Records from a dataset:

(* ===== verification/SeAccess.v ===== *)
(** * SeAccess: tokens and the access check (kernel/se/access.c, the membership
    and privilege tests of kernel/se/token.c).

    The token's trailing blob is its parts: the user's SID, the groups with their
    attributes, the privileges, the default DACL and its override. *)

From S2P Require Import Prelude NtStatus Bytes SeSd.

Definition GENERIC_READ : Z := 0x80000000.
Definition GENERIC_WRITE : Z := 0x40000000.
Definition GENERIC_EXECUTE : Z := 0x20000000.
Definition GENERIC_ALL : Z := 0x10000000.
Definition MAXIMUM_ALLOWED : Z := 0x02000000.
Definition ACCESS_SYSTEM_SECURITY : Z := 0x01000000.
Definition READ_CONTROL : Z := 0x00020000.
Definition WRITE_DAC : Z := 0x00040000.
Definition WRITE_OWNER : Z := 0x00080000.
Definition SYNCHRONIZE : Z := 0x00100000.
Definition STANDARD_RIGHTS_REQUIRED : Z := 0x000f0000.
Definition STANDARD_RIGHTS_READ : Z := READ_CONTROL.
Definition STANDARD_RIGHTS_WRITE : Z := READ_CONTROL.
Definition STANDARD_RIGHTS_EXECUTE : Z := READ_CONTROL.
Definition SE_GROUP_ENABLED : Z := 0x4.
Definition SE_GROUP_USE_FOR_DENY_ONLY : Z := 0x10.
Definition SE_PRIVILEGE_USED_FOR_ACCESS : Z := 0x80000000.
Definition SE_SECURITY_PRIVILEGE : Z := 8.
Definition SecurityAnonymous : Z := 0.

Record LUID := mkLUID { LowPart : Z; HighPart : Z }.
Record LUID_AND_ATTRIBUTES := mkLUID_AND_ATTRIBUTES { Luid : LUID; Attributes : Z }.
Record SEP_PRIVILEGE := mkSEP_PRIVILEGE { luid : LUID; enabled : bool; enabledByDefault : bool }.
Record GENERIC_MAPPING := mkGENERIC_MAPPING { GenericRead : Z; GenericWrite : Z; GenericExecute : Z; GenericAll : Z }.

Record TOKEN := mkTOKEN {
  primary : bool;
  impersonationLevel : Z;
  userSid : bytes;
  groups : list (Z * bytes);
  privileges : list SEP_PRIVILEGE;
  primaryGroupIndex : Z;
  defaultDaclLength : Z;
  defaultDacl : bytes;
  defaultDaclOverride : option bytes;
}.

#[export] Instance eta_token : Eta TOKEN := {| eta_expand := fun t => mkTOKEN (primary t) (impersonationLevel t) (userSid t) (groups t) (privileges t)
  (primaryGroupIndex t) (defaultDaclLength t) (defaultDacl t) (defaultDaclOverride t) |}.

(** ** Membership *)

(** [SepSidLength(a) == length && memcmp(a, b, length) == 0]. *)
Definition same_sid (a b : bytes) (length : Z) : outcome bool :=
  n ← SepSidLength a;
  if n =? length then x ← read a 0 length; y ← read b 0 length; Ok (bool_decide (x = y)) else Ok false.

(** The group loop. *)
Fixpoint group_present (l : list (Z * bytes)) (sid : bytes) (length : Z) (deny : bool) : outcome bool :=
  match l with
  | [] => Ok false
  | (attrs, group) :: l' =>
      if negb (has attrs SE_GROUP_ENABLED) then group_present l' sid length deny else
      if negb deny && has attrs SE_GROUP_USE_FOR_DENY_ONLY then group_present l' sid length deny else
      same ← same_sid group sid length;
      if (same : bool) then Ok true else group_present l' sid length deny
  end.

Definition SepTokenSidPresent (token : TOKEN) (sid : bytes) (deny : bool) : outcome bool :=
  length ← SepSidLength sid;
  user ← same_sid (userSid token) sid length;
  if (user : bool) then Ok true else group_present (groups token) sid length deny.

(** ** Privileges *)

Definition SepTokenFindPrivilege (token : TOKEN) (wanted : LUID) : option SEP_PRIVILEGE :=
  head (filter (fun p : SEP_PRIVILEGE => LowPart (luid p) = LowPart wanted /\ HighPart (luid p) = HighPart wanted) (privileges token)).

(** [SepTokenCheckPrivileges]: the answer, and [required] as used. *)
Fixpoint check_privileges (token : TOKEN) (required : list LUID_AND_ATTRIBUTES) (enabledCount : Z) : Z * list LUID_AND_ATTRIBUTES :=
  match required with
  | [] => (enabledCount, [])
  | r :: required' =>
      match SepTokenFindPrivilege token (Luid r) with
      | Some p =>
          if enabled p then
            let '(n, used) := check_privileges token required' (enabledCount + 1) in
            (n, mkLUID_AND_ATTRIBUTES (Luid r) (Z.lor (Attributes r) SE_PRIVILEGE_USED_FOR_ACCESS) :: used)
          else let '(n, used) := check_privileges token required' enabledCount in (n, r :: used)
      | None => let '(n, used) := check_privileges token required' enabledCount in (n, r :: used)
      end
  end.

Definition SepTokenCheckPrivileges (token : TOKEN) (allRequired : bool) (required : list LUID_AND_ATTRIBUTES) : bool * list LUID_AND_ATTRIBUTES :=
  let '(enabledCount, used) := check_privileges token required 0 in
  (if allRequired then enabledCount =? Z.of_nat (length required) else 0 <? enabledCount, used).

Definition SeSinglePrivilegeCheck (currentToken : TOKEN) (privilegeValue : LUID) (kernelMode : bool) : bool :=
  if kernelMode then true else (SepTokenCheckPrivileges currentToken true [mkLUID_AND_ATTRIBUTES privilegeValue 0]).1.

(** ** The access check *)

Definition GENERIC_BITS : Z := Z.lor (Z.lor (Z.lor GENERIC_READ GENERIC_WRITE) GENERIC_EXECUTE) GENERIC_ALL.

Definition SepMapAccess (access : Z) (mapping : GENERIC_MAPPING) : Z :=
  let access := if has access GENERIC_READ then Z.lor access (GenericRead mapping) else access in
  let access := if has access GENERIC_WRITE then Z.lor access (GenericWrite mapping) else access in
  let access := if has access GENERIC_EXECUTE then Z.lor access (GenericExecute mapping) else access in
  let access := if has access GENERIC_ALL then Z.lor access (GenericAll mapping) else access in
  Z.ldiff access GENERIC_BITS.

Section walk.
Variables (token : TOKEN) (desiredAccess : Z) (mapping : GENERIC_MAPPING) (dacl : bytes).

(** The ACE walk, [count] to go: the access gathered and the access denied. *)
Fixpoint ace_walk (count : nat) (offset currentAccess deniedAccess : Z) : outcome (Z * Z) :=
  match count with
  | O => Ok (currentAccess, deniedAccess)
  | S count' =>
      let ace := at_offset dacl offset in
      size ← read16 ace 2;
      let offset := offset + size in
      let sid := at_offset ace ACE_SID in
      flags ← read8 ace 1;
      if has flags INHERIT_ONLY_ACE then ace_walk count' offset currentAccess deniedAccess else
      aceType ← read8 ace 0;
      let next (currentAccess deniedAccess : Z) :=
        (* the early-out of the server *)
        if desiredAccess =? 0 then Ok (currentAccess, deniedAccess) else ace_walk count' offset currentAccess deniedAccess in
      if aceType =? ACCESS_DENIED_ACE_TYPE then
        present ← SepTokenSidPresent token sid true;
        if (present : bool) then
          mask ← read32 ace sizeof_ACE_HEADER;
          let access := SepMapAccess mask mapping in
          if has desiredAccess MAXIMUM_ALLOWED then next currentAccess (Z.lor deniedAccess access) else
          let deniedAccess := Z.lor deniedAccess (Z.ldiff access currentAccess) in
          if has desiredAccess access then Ok (currentAccess, deniedAccess) else next currentAccess deniedAccess
        else next currentAccess deniedAccess
      else if aceType =? ACCESS_ALLOWED_ACE_TYPE then
        present ← SepTokenSidPresent token sid false;
        if (present : bool) then
          mask ← read32 ace sizeof_ACE_HEADER;
          let access := SepMapAccess mask mapping in
          if has desiredAccess MAXIMUM_ALLOWED then next (Z.lor currentAccess access) deniedAccess
          else next (Z.lor currentAccess (Z.ldiff access deniedAccess)) deniedAccess
        else next currentAccess deniedAccess
      else next currentAccess deniedAccess
  end.
End walk.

• [What the task asks]:
Copy out, exactly and alone, the lines of the entries above between the ones holding "Section walk." and "S count' =>", inclusive.

• [Response to this exercise]:
Section walk.
Variables (token : TOKEN) (desiredAccess : Z) (mapping : GENERIC_MAPPING) (dacl : bytes).

(** The ACE walk, [count] to go: the access gathered and the access denied. *)
Fixpoint ace_walk (count : nat) (offset currentAccess deniedAccess : Z) : outcome (Z * Z) :=
  match count with
  | O => Ok (currentAccess, deniedAccess)
  | S count' =>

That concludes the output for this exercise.